So my question to you, is how is it clear that the eye evolved? From other posts I can see that you have spent time in study. But look at the marvellous complex construction of the retina. Or even from an optics point of view, the carefully selected materials with perfectly matched refractive indices. After a short study, I'm sure you'll realise why evolutionists are unable to give an explanation as to how such an instrument could have evolved - it is too perfect. Evolutionists have tried to explain the eye ever since Darwin pointed out that it causes the theory of evolution show-stopping problems, and they've failed!
 
On the contrary, the blind spot is not a mistake, and it makes perfect sense from a design perspective.

A spot in the visual field where one cannot see? I don't see the advantage.

For those that may not know, the blind spot is the region where the optic nerves come together and exit the eye on their way to the brain. The mammalian eye is very complex there are a tremendous amount of optic nerves in the eye, now obviously these have to exit somewhere.

Yep. That's the defect. You see in other kinds of eyes, such as those of cephalopods, the eye isn't wired backwards, and there is no blind spot.

In fact, your brain adds very substantially to the report it gets from your eye, so that a some of what you see is actually "made up" by the brain.

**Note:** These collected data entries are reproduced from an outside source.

(** The literal of a value is read as the value, and reading goes on after it. *)
Lemma get_text_escaped v rest : default 0 (head rest) <> 39 ->
  exists e8, get_text true false 39 (39 :: escaped v ++ 39 :: rest) = Some (lex_text v e8 rest).
Proof.
  intros Hrest. unfold get_text. change (drop 1 (39 :: escaped v ++ 39 :: rest)) with (escaped v ++ 39 :: rest). pose proof (escaped_esc v) as He.
  destruct (get_text_esc v (escaped v) rest He Hrest (length (39 :: escaped v ++ 39 :: rest)) 1 false false) as (fe & e8 & -> & Hfe).
  { simpl. rewrite length_app. lia. }
  exists e8. replace (S (1 + length (escaped v)) - 2)%nat with (length (escaped v)) by lia. rewrite take_app_length.
  assert (Ed : drop (S (1 + length (escaped v))) (39 :: escaped v ++ 39 :: rest) = rest).
  { change (39 :: escaped v ++ 39 :: rest) with ((39 :: escaped v) ++ 39 :: rest). rewrite drop_app_ge by (simpl; lia).
    replace (_ - _)%nat with 1%nat by (simpl; lia). done. }
  rewrite Ed. destruct fe.
  - by rewrite (unescape_esc v _ He) by done.
  - simpl. by destruct (Hfe eq_refl) as [_ ->].
Qed.

(** Escaped text is empty only for the empty value, and never starts with a quote. *)
Lemma escaped_head v t : esc v t -> v <> [] -> exists b t', t = b :: t' /\ b <> 39.
Proof.
  intros He Hv. destruct He as [|s t Hmb Hl Ht|b e s t He Ht|b s t Hl He Ht]; [done| | |].
  - destruct (is_mb s t Hmb Hl) as (_ & El & Hn). pose proof (multi_high s Hl) as Hq.
    destruct (take (Z.to_nat (charlen s)) s) as [|b t'] eqn:E; [simpl in El; lia|]. exists b, (t' ++ t). split; [done|].
    intros ->. apply Hq. by left.
  - by exists 92, (e :: t).
  - exists b, t. split; [done|]. by intros ->.
Qed.
End Escape.

(** ** Column values *)

(** The text of a value in a statement. *)
Definition value_text {C : Charset} (f : Field) (v : list N) (is_like : bool) : list N :=
  if string_result f then 39 :: (if escaped_type f then escaped (v ++ if is_like then [37] else []) else v) ++ [39]
  else if str_needs_quotes f then 39 :: escaped v ++ [39]
  else v.

(** The statement with the value fits into the 32 bits of a length. *)
Definition fits (out v : list N) : Prop := N.of_nat (length out) + 2 * N.of_nat (length v) + 8400 < 2 ^ 32.

Section Column.
  Context {C : Charset} {COk : CharsetOk C} {H : Heap}.

Lemma runs_on_buf {A} (s : string_buf) (m : M buf_state A) st (Q : A * string_buf -> buf_state -> Prop) :
  runs m (mk_buf_state s (buf_tick st)) (fun a st' => Q (a, buf st') (st <| buf_tick := buf_tick st' |>)) -> runs (on_buf s m) st Q.
Proof. intros (a & st' & E & HQ). eexists _, _. split; [|exact HQ]. unfold on_buf. by rewrite E. Qed.

Lemma runs_append_escape v out room st : ready out room (buf st) -> 2 * N.of_nat (length v) <= room ->
  runs (append_escape_string v) st (fun _ st' => ready (out ++ escaped v) (room - 2 * N.of_nat (length v)) (buf st')).
Proof.
  intros [Hw Hr] Hv. pose proof (written_length _ _ Hw) as El. destruct Hw as [[H1 H2 H3 H4 H5] Hc]. pose proof (escaped_length v) as Hl.
  unfold append_escape_string, get_buf. apply runs_bind, runs_gets. rewrite escape_string_eq. cbn [fst snd].
  apply runs_bind, runs_put_bytes; [rewrite length_app; simpl; lia|]. intros mem Hmem. apply runs_modify.
  pose proof (write_length _ _ _ _ Hmem) as Ew. apply write_at in Hmem. rewrite length_app, Nat.add_assoc in Hmem. simpl in Ew.
  rewrite uint32_small by lia. split; [split|]; cbn.
  - split; cbn; rewrite ?Ew; (done || lia).
  - rewrite <- Hc. unfold contents. cbn. rewrite N2Nat.inj_add, Nat2N.id.
    rewrite <- (Nat.min_l (N.to_nat (str_length (buf st)) + length (escaped v)) (N.to_nat (str_length (buf st)) + length (escaped v) + length [0])) by lia.
    rewrite <- take_take, Hmem, app_assoc, take_app_le by (rewrite length_app, length_take; lia).
    apply take_ge. rewrite length_app, length_take. lia.
  - rewrite Ew. lia.
Qed.

Lemma stack_ok n t : N.of_nat n < 2 ^ 32 -> buf_ok (mk_buf (junk t <$> seq 0 n) 0 (N.of_nat n) 0 false).
Proof. intros Hn. split; cbn; rewrite ?length_junk; (done || lia). Qed.

(** The copy of the value on the stack. *)
Lemma runs_like_text is_like v st : 2 * N.of_nat (length v) + 8390 < 2 ^ 32 ->
  runs (like_text is_like v) st (fun r st' => buf st' = buf st /\
    match r with Some w => w = v ++ (if is_like then [37] else []) | None => no_memory_left end).
Proof.
  intros Hv. unfold like_text, stack_buf. apply runs_bind, runs_bind, runs_gets, runs_ret. apply runs_bind, runs_on_buf. apply runs_bind.
  eapply runs_conseq; [apply (appends_cs v [])|].
  { split; [by apply stack_ok|done]. }
  { simpl. lia. }
  intros [] st' H'; [destruct H'; by apply runs_ret, runs_ret|]. destruct is_like.
  - eapply runs_conseq; [apply appends; [exact H'|]|]; [simpl; lia|].
    intros [] st'' H''; apply runs_ret; (split; [done|]); destruct H'' as [? E]; [done|exact E].
  - apply runs_ret, runs_ret. split; [done|]. destruct H' as [_ E]. rewrite app_nil_r. exact E.
Qed.

(** The value between its quotes. *)
Lemma runs_append_escaped is_like v out st : written out (buf st) -> N.of_nat (length out) + 2 * N.of_nat (length v) + 8390 < 2 ^ 32 ->
  runs (tmp ← like_text is_like v;
        match tmp with
        | None => mret true
        | Some tmp_str2 =>
            e ← reserve (uint32 (N.of_nat (length tmp_str2) * 2));
            if (e : bool) then mret true else append_escape_string tmp_str2;; mret false
        end) st
    (fun e st' => if (e : bool) then buf_ok (buf st') /\ no_memory_left
                  else written (out ++ escaped (v ++ if is_like then [37] else [])) (buf st')).
Proof.
  intros Hw Hf. apply runs_bind. eapply runs_conseq; [apply runs_like_text; lia|]. intros [w|] st1 [E1 Hm].
  - assert (Hl : (length w <= S (length v))%nat) by (rewrite Hm, length_app; destruct is_like; simpl; lia).
    rewrite uint32_small by lia. rewrite <- E1 in Hw. reserve_step; [lia|]. intros [] st2 H2; [apply runs_ret; by destruct H2 as [[? ?] ?]|].
    apply runs_bind. eapply runs_conseq; [eapply runs_append_escape; [exact H2|lia]|]. intros [] st3 [H3 _]. apply runs_ret. by rewrite <- Hm.
  - apply runs_ret. rewrite E1. by destruct Hw.
Qed.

This is called "confabulation". Your brain, lacking evidence about what is in that area, makes up information to compensate. It's not a problem, unless there happens to be something there that you need to know about.

Such a complex and perfect arrangement suggests a designer, as Darwin realised (and many others since)!

Actually, Darwin showed how it could have evolved in a series of steps. He asked a rhetorical question about the development of the eye just before he answered it. The less honest creationists take the quote and remove the part where he explains how, so as to make it appear that Darwin thought something he did not. Apparently they fooled you.

Would you like to learn how we know how eyes evolve?

Furthermore since the right eye can see whatever lies in the left eye's blind spot and vice versa, the two eyes together provide complete vision. Perfect.... definitely looks like design to me!

Actually, they don't much of the time. And if you have one eye, it becomes a permanent problem. It's a small defect, but a persistent one.

So my question to you, is how is it clear that the eye evolved?

For many reasons. One of the most prominent is that we can trace the evolution of eyes in some phyla by the eyes in living members of the phyla.

Limpet:
limpet.gif


Limpet eye:

Patella.GIF

This eye is from a limpet, a primitive mollusk. Notice that it is not much but a few sensitive cells in a depression. It has a limited amount of acuity, in that it can tell from what direction the light is coming.

Nautilus:
nautilus.jpg


Nautilus eye:

Nautilus.GIF

Notice that it's pretty much like the limpet "eye", except that the depression has deepened, and the tissue has grown over the depression to make a primitive "iris" and "pupil". Much more useful, and capable of forming a crude image by diffraction, much as a pinhole camera works. A lens is nice, but unnecessary.

Snail:
helix1.jpg


Snail eye

Helix.GIF

Not much different, except the cuticle has grown over the opening to provide a transparent protection for the pinhole, preventing it from being damaged or clogged.

Squid:
adriatic-squid.jpg


Squid eye:
Squid.GIF

Not much different, except the cuticle and epithelium have thickened over the pinhole to form lenses.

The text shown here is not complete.